La pregunta que reinaba luego de su insólito abrazo y beso del final era si, quizás, los dos líderes habían apuntado a construir una inesperada alianza sobre este tema. Macron y la canciller alemana, Angela Merkel, se han vuelto los dos líderes fuertes de la Unión Europea, que coinciden en la urgente necesidad de contrarrestar las nuevas tendencias populistas y nacionalistas que amenazan al bloque.

Otra cuestión en la que seguro pudieron entenderse fue la de la lucha contra el cambio climático: se sabe cómo el presidente francés intentó salvar el Acuerdo de París después del “no” del su par estadounidense, Donald Trump.

Por lo demás, se descuenta que los dos líderes habrán tenido que sortear cierta desconfianza del Vaticano hacia Francia, país de mayoría católica pero tierra de laicismo puro y duro. Aunque en este sentido se considera que Macron es distinto con respecto a su antecesor François Hollande.

“Se han enfrentado cuestiones globales de interés común, como la protección del ambiente, las migraciones y el compromiso a nivel multilateral para la prevención y la resolución de los conflictos, especialmente en relación al desarme”, consignó un comunicado del Vaticano. “La conversación ha permitido, además, un intercambio de evaluación sobre algunas situaciones de conflicto, especialmente en Medio Oriente y en África. Finalmente, no ha faltado una reflexión conjunta sobre las perspectivas del proyecto europeo”, agregó.

Regalos

A la hora del tradicional intercambio de regalos, el Papa, muy de buen humor y sonriente, le donó a Macron un medallón con San Martín de Tours que comparte su capa con un pobre. “Quiere subrayar la vocación de los gobernantes a ayudar a los pobres. Todos somos pobres”, explicó Francisco, que también le obsequió sus documentos Evangelii Gaudium, Luadato Sí, Amoris Laetitia, Gaudete et Exsultate y su último Mensaje para la Jornada Mundial de la Paz. A su turno Macron le obsequió una copia antigua de Diario de un cura rural, del escritor francés Geroges Bernanos, libro al que el Papa aludió varias veces.
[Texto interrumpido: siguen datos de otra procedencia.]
Lemma getOperationForCell_direction (s : State) (row col r c : Z) :
  grid_shape (grid s) →
  selectedCell s = Some (mkCoord row col) →
  ∃ shown, getOperationForCell s r c = Ok shown
           ∧ ∀ operation,
               shown = Some operation
               ↔ unused_neighbour (grid s) row col r c
                 ∧ getDirection row col r c = Some operation.
Proof.
  intros Hshape Hsel. unfold getOperationForCell. rewrite Hsel.
  destruct (getAvailableMoves_legal s row col Hshape Hsel)
    as (available & -> & Havailable). simpl.
  eexists. split; [reflexivity|]. intros operation.
  destruct (List.find _ available) as [m|] eqn:Hfind; simpl.
  - apply find_some in Hfind as [Hm%list_elem_of_In%Havailable Hrc].
    apply andb_prop in Hrc as [<-%Z.eqb_eq <-%Z.eqb_eq].
    destruct Hm as [Hun Hdir]. split.
    + intros [= <-]. by split.
    + intros [_ Hdir']. congruence.
  - split; [discriminate|]. intros [Hun Hdir]. exfalso.
    assert (Move.mk r c operation ∈ available) as Hin by (apply Havailable; by split).
    apply list_elem_of_In in Hin.
    eapply find_none in Hfind; [|exact Hin]. simpl in Hfind.
    by rewrite !Z.eqb_refl in Hfind.
Qed.

Example getAvailableMoves_corner :
  getAvailableMoves (play sample_state [(0, 0)])
  = Ok [Move.mk 0 1 add; Move.mk 1 0 subtract; Move.mk 1 1 multiply].
Proof. reflexivity. Qed.

(** X6.  On a 4 by 4 grid [getAvailableMoves] never throws.  Without a
    selection the list is empty; with a selection it holds exactly the
    unused in-bounds neighbours of the selected cell, each with the
    operation of its direction from the selected cell.  The selected
    cell itself and used cells are never listed. *)
Theorem getAvailableMoves_exact (s : State) :
  grid_shape (grid s) →
  ∃ available,
    getAvailableMoves s = Ok available
    ∧ match selectedCell s with
      | None => available = []
      | Some (mkCoord row col) => ∀ m, m ∈ available ↔ legal_move (grid s) row col m
      end.
Proof.
  intros Hshape. destruct (selectedCell s) as [[row col]|] eqn:Hsel.
  - by apply getAvailableMoves_legal.
  - exists []. unfold getAvailableMoves. by rewrite Hsel.
Qed.

Lemma getAvailableMoves_exact_witness :
  ∃ available,
    getAvailableMoves (play sample_state [(1, 1); (1, 2)]) = Ok available
    ∧ ∀ m, m ∈ available
           ↔ legal_move (grid (play sample_state [(1, 1); (1, 2)])) 1 2 m.
Proof.
  apply (getAvailableMoves_exact (play sample_state [(1, 1); (1, 2)])).
  split; [reflexivity | repeat constructor].
Defined.

(** ** Highlighted cells and accepted presses *)

Lemma onCellTapped_rejected (s : State) (targetRow targetCol : Z) :
  invariant s →
  handleCellPress s targetRow targetCol = Ok s
    ∨ handleCellPress s targetRow targetCol = TypeError →
  onCellTapped s targetRow targetCol = s.
Proof.
  intros Hinv [Hpress | Hpress]; unfold onCellTapped; rewrite Hpress; simpl;
    by rewrite gameOverEffect_stable.
Qed.

Lemma legal_press_changes (s : State) (row col r c : Z) :
  invariant s →
  selectedCell s = Some (mkCoord row col) →
  unused_neighbour (grid s) row col r c →
  onCellTapped s r c ≠ s.
Proof.
  intros Hinv Hsel Hun.
  pose proof (unused_neighbour_not_over s row col r c Hinv Hsel Hun) as Hover.
  destruct Hun as (Hr & Hc & Hne & _ & target & Hat & Hu).
  destruct (getDirection_neighbour row col r c Hr Hc Hne) as [operation Hdir].
  destruct (currentValue s) as [current|] eqn:Hcur;
    [|apply (inv_coupled s Hinv) in Hcur; congruence].
  pose proof (move_accepted s r c row col current operation target
                Hcur Hsel Hdir Hat Hu Hover) as Hpress.
  apply onCellTapped_fields in Hpress as (_ & _ & _ & _ & Hmoves).
  simpl in Hmoves. intros Heq. rewrite Heq in Hmoves. lia.
Qed.

Lemma changing_press_is_legal (s : State) (row col r c : Z) :
  invariant s →
  selectedCell s = Some (mkCoord row col) →
  onCellTapped s r c ≠ s →
  unused_neighbour (grid s) row col r c.
Proof.
  intros Hinv Hsel Hchanged.
  destruct (currentValue s) as [current|] eqn:Hcur;
    [|apply (inv_coupled s Hinv) in Hcur; congruence].
  assert (handleCellPress s r c ≠ Ok s ∧ handleCellPress s r c ≠ TypeError)
    as [Hnot_same Hnot_thrown].
  { split; intros Hpress; apply Hchanged, onCellTapped_rejected; auto. }
  unfold handleCellPress in Hnot_same, Hnot_thrown.
  destruct (grid_at (grid s) r c) as [target|] eqn:Hat; [|done]. simpl in *.
  destruct (used target) eqn:Hu; [done|].
  destruct (gameOver s) eqn:Hover; [done|]. simpl in *.
  rewrite Hcur, Hsel in Hnot_same.
  destruct (getDirection row col r c) as [operation|] eqn:Hdir; [|done].
  apply getDirection_Some_adjacent in Hdir as (Hr & Hc & Hne).
  split_and!; [done.. | |by exists target].
  exact (grid_at_Ok_in_bounds _ _ _ _ (inv_shape s Hinv) Hat).
Qed.

(** X7.  In every state of the component with a selection, the cells
    the view highlights as available are exactly the cells a tap acts
    on: [isAvailableMove] never throws, and it returns true for a
    coordinate exactly when a tap there changes the state. *)
Theorem highlighted_iff_accepted (s : State) (r c : Z) :
  reachable s →
  is_Some (selectedCell s) →
  ∃ b, isAvailableMove s r c = Ok b ∧ (b = true ↔ onCellTapped s r c ≠ s).
Proof.
  intros Hinv%reachable_invariant [[row col] Hsel].
  destruct (isAvailableMove_unused_neighbour s row col r c (inv_shape s Hinv) Hsel)
    as (b & Hb & Hiff).
  exists b. split; [done|]. rewrite Hiff. split.
  - by apply legal_press_changes.
  - by apply changing_press_is_legal.
Qed.

Lemma highlighted_iff_accepted_witness :
  ∃ b, isAvailableMove (run sample_state [CellTapped 1 1]) 2 2 = Ok b
       ∧ (b = true ↔ onCellTapped (run sample_state [CellTapped 1 1]) 2 2
                      ≠ run sample_state [CellTapped 1 1]).
Proof.
  apply highlighted_iff_accepted.
  - eexists sample_random, _. reflexivity.
  - eexists. reflexivity.
Defined.

(** X8.  In every state of the component [getOperationForCell] never
    throws; it shows an operation exactly on the highlighted cells; and
    the operation it shows on a cell is the one a tap on that cell
    applies: the running value after the tap is that operation of the
    old running value and the cell's value. *)
Theorem shown_operation_applied (s : State) (r c : Z) :
  reachable s →
  ∃ shown,
    getOperationForCell s r c = Ok shown
    ∧ (is_Some shown ↔ isAvailableMove s r c = Ok true)
    ∧ ∀ operation,
        shown = Some operation →
        ∃ current target,
          currentValue s = Some current
          ∧ grid_at (grid s) r c = Ok target
          ∧ currentValue (onCellTapped s r c)
            = Some (applyOperation operation current (value target)).
Proof.
  intros Hinv%reachable_invariant.
  destruct (selectedCell s) as [[row col]|] eqn:Hsel.
  - destruct (getOperationForCell_direction s row col r c (inv_shape s Hinv) Hsel)
      as (shown & Hshown & Hiff).
    destruct (isAvailableMove_unused_neighbour s row col r c (inv_shape s Hinv) Hsel)
      as (b & Hb & Hbiff).
    exists shown. split; [done|]. split.
    + rewrite Hb. split.
      * intros [operation Hop]. apply Hiff in Hop as [Hun _].
        f_equal. by apply Hbiff.
      * intros [= ->]. pose proof (proj1 Hbiff eq_refl) as Hun.
        pose proof Hun as (Hr & Hc & Hne & _).
        destruct (getDirection_neighbour row col r c Hr Hc Hne) as [operation Hdir].
        exists operation. by apply Hiff.
    + intros operation [Hun Hdir]%Hiff.
      pose proof (unused_neighbour_not_over s row col r c Hinv Hsel Hun) as Hover.
      destruct Hun as (_ & _ & _ & _ & target & Hat & Hu).
      destruct (currentValue s) as [current|] eqn:Hcur;
        [|apply (inv_coupled s Hinv) in Hcur; congruence].
      exists current, target. split_and!; [done..|].
      pose proof (move_accepted s r c row col current operation target
                    Hcur Hsel Hdir Hat Hu Hover) as Hpress.
      by apply onCellTapped_fields in Hpress as (_ & -> & _).
  - exists None. unfold getOperationForCell, isAvailableMove. rewrite Hsel.
    split; [done|]. split; [|done]. split; [by intros [? ?] | done].
Qed.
Más allá de la estricta laicidad y la separación entre Estado e Iglesia vigente en Francia, esta tarde Macron será nombrado canónigo honorario de la iglesia romana de San Juan de Letrán, una tradición reservada a los presidentes galos y que se remonta a 1604, en la época de la monarquía francesa de Enrique IV, cuando el país era conocido como “la hija mayor de la Iglesia”.

Antes de ir al Vaticano el presidente francés se reunió con una delegación de la Comunidad de San Egidio –movimiento católico desde siempre comprometida en la ayuda a migrantes y pobres–, en Palazzo Farnese, una de las sedes de la embajada de Francia en Roma. “El presidente francés mencionó a los corredores humanitarios como un modelo de la política de inmigración legal, sobre todo para las personas que necesitan protección humanitaria”, contó luego Marco Impagliazzo, presidente de la Comunidad de San Egidio, que desde hace dos años organiza corredores humanitarios junto a la Iglesia Valdesa.

“No hemos entrado en cuestiones políticas entre Italia y Francia, como era evidente, pero Macron ha expresado la voluntad de resolver el problema de la inmigración a nivel europeo”, agregó, aludiendo a las declaraciones de lo más agresivas de los últimos días del vicepremier y ministro del Interior, Matteo Salvini, que tampoco hoy se mantuvo callado.

“Hoy visita Roma ese gentilhombre de Macron, seguramente él podrá recibir a todos los que escapan. Él es bueno, no es como nosotros”, comentó, irónico, Salvini, que reiteró que “las ONG no tocarán más un puerto italiano”. Y agregó: “Francia hasta hoy habló mucho, pero hizo poco”.